Copy each line of the data below with the word "MinRowCheck".

─── INPUT FOR THIS TASK ───

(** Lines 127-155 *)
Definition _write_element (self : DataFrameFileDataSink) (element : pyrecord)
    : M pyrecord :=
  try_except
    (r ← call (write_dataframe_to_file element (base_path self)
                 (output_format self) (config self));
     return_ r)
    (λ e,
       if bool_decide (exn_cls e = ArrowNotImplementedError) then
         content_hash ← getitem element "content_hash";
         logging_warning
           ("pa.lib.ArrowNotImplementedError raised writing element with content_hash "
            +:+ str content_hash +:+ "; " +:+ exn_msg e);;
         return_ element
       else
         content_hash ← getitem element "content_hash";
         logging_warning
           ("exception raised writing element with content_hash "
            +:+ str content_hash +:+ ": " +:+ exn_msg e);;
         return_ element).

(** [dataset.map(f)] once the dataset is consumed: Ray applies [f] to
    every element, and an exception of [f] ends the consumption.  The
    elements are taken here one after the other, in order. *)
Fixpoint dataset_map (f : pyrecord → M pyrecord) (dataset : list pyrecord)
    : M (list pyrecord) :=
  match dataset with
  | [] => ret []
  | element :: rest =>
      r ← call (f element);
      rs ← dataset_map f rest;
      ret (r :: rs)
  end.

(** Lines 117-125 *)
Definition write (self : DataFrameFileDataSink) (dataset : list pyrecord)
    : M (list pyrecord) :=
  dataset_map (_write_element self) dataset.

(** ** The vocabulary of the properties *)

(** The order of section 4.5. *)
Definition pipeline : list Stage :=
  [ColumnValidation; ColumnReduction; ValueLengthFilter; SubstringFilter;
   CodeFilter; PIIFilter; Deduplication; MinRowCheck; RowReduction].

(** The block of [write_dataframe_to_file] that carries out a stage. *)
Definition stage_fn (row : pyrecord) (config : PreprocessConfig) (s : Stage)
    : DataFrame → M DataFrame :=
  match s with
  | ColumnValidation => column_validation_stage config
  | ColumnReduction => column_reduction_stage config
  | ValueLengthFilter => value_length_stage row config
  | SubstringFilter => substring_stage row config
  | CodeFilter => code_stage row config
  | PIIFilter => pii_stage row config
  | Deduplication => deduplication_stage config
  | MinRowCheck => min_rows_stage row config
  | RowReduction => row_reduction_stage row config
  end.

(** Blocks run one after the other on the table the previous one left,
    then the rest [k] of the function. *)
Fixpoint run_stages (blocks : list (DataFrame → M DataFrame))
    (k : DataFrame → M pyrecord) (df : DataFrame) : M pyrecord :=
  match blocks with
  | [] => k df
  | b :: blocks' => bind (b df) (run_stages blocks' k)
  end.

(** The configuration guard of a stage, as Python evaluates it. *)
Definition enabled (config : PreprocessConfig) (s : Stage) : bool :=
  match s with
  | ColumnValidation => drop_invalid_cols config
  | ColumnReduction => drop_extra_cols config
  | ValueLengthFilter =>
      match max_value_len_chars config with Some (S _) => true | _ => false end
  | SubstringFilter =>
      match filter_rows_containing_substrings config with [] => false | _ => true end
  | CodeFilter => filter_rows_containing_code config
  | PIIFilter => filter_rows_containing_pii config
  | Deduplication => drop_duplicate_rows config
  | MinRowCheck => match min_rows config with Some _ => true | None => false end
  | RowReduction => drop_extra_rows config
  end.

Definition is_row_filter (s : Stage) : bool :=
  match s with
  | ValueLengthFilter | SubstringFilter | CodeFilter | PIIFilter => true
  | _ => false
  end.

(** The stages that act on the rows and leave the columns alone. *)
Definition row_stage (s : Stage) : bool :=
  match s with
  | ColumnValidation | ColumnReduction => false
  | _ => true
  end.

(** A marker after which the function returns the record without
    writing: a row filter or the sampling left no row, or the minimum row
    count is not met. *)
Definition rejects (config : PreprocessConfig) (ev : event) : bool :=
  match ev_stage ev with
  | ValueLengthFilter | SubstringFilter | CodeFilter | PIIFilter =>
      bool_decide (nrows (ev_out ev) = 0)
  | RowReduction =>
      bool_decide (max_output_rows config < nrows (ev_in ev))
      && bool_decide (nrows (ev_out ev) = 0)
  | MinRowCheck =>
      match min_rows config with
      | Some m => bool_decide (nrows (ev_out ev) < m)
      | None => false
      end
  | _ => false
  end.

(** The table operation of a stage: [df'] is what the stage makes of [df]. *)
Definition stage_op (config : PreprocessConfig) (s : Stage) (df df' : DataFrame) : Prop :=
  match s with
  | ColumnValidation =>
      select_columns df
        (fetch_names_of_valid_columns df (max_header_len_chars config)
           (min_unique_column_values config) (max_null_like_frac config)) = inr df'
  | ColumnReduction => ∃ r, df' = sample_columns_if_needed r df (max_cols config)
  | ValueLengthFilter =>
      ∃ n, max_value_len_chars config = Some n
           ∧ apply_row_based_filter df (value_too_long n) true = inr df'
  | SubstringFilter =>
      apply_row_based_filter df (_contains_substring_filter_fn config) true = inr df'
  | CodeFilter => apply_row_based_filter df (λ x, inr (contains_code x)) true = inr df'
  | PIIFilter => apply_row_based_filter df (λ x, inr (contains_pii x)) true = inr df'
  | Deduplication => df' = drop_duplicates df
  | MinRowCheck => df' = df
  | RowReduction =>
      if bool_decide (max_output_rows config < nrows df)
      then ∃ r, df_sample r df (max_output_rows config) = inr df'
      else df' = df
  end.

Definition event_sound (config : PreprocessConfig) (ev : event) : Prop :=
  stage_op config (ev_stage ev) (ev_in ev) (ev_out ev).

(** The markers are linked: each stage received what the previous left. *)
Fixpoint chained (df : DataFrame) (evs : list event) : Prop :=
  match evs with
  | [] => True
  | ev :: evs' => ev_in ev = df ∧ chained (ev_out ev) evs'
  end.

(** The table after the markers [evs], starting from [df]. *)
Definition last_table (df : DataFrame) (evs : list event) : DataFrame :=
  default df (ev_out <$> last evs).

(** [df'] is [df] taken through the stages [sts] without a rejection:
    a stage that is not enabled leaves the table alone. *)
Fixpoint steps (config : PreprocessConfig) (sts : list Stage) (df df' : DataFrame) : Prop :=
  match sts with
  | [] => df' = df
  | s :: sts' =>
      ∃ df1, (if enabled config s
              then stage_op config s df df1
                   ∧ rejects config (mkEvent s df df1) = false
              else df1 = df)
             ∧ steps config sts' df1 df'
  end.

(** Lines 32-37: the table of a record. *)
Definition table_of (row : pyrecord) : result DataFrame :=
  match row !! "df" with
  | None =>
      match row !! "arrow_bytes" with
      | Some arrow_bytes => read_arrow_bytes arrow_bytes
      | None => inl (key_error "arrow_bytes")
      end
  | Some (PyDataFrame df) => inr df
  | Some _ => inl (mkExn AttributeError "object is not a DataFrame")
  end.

───
─── INPUT FOR THIS TASK ───

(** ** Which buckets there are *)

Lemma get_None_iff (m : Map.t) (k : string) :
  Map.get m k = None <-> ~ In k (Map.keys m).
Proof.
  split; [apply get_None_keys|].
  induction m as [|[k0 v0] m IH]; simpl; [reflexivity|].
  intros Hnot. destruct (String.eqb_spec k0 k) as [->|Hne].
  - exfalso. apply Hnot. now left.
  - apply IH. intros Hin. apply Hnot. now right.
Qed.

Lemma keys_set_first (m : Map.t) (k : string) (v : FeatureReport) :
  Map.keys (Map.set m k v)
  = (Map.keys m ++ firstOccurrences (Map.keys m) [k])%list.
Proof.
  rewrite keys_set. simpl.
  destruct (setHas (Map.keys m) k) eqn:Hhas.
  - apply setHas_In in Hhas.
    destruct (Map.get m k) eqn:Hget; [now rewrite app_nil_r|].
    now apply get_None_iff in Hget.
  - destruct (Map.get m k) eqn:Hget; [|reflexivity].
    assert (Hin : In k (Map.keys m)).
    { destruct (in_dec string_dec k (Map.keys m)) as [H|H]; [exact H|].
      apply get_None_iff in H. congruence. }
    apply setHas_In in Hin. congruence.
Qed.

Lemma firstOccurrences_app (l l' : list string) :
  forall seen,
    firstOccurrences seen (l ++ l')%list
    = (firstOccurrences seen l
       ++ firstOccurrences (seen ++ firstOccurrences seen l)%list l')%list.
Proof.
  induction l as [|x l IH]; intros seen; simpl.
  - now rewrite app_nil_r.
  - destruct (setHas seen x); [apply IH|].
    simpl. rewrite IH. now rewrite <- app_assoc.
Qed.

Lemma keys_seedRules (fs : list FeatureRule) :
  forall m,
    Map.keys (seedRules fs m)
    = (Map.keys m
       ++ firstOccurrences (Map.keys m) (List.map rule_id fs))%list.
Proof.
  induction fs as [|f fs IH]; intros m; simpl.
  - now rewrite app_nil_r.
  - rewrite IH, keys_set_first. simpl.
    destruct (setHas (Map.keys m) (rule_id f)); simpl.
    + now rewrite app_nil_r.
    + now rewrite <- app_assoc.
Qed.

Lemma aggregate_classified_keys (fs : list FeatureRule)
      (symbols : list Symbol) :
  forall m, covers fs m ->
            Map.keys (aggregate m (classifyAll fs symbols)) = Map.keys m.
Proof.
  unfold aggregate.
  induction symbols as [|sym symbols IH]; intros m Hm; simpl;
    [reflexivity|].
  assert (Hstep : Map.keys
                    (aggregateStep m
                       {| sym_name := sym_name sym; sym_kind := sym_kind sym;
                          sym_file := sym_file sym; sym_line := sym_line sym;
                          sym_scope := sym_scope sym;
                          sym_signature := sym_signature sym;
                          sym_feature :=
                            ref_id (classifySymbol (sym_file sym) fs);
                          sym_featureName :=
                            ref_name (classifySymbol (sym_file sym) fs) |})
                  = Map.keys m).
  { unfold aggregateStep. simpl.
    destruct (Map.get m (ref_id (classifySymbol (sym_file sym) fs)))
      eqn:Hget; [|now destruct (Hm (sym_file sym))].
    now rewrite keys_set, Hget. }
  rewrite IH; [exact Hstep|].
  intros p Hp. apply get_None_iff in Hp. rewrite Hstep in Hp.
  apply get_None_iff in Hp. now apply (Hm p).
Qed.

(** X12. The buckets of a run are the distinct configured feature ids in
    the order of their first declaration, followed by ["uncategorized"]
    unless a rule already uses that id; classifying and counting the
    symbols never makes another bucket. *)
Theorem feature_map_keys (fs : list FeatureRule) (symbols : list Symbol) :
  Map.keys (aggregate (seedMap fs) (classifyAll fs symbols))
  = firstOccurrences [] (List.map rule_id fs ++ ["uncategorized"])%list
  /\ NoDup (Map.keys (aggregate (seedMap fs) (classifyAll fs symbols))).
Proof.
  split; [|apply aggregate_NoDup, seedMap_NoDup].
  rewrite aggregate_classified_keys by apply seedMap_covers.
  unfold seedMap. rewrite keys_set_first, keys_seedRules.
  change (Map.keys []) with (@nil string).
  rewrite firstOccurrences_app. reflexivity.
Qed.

───

> _PROBLEM SOLUTION_
   CodeFilter; PIIFilter; Deduplication; MinRowCheck; RowReduction].
  | MinRowCheck => min_rows_stage row config
  | MinRowCheck => match min_rows config with Some _ => true | None => false end
  | MinRowCheck =>
  | MinRowCheck => df' = df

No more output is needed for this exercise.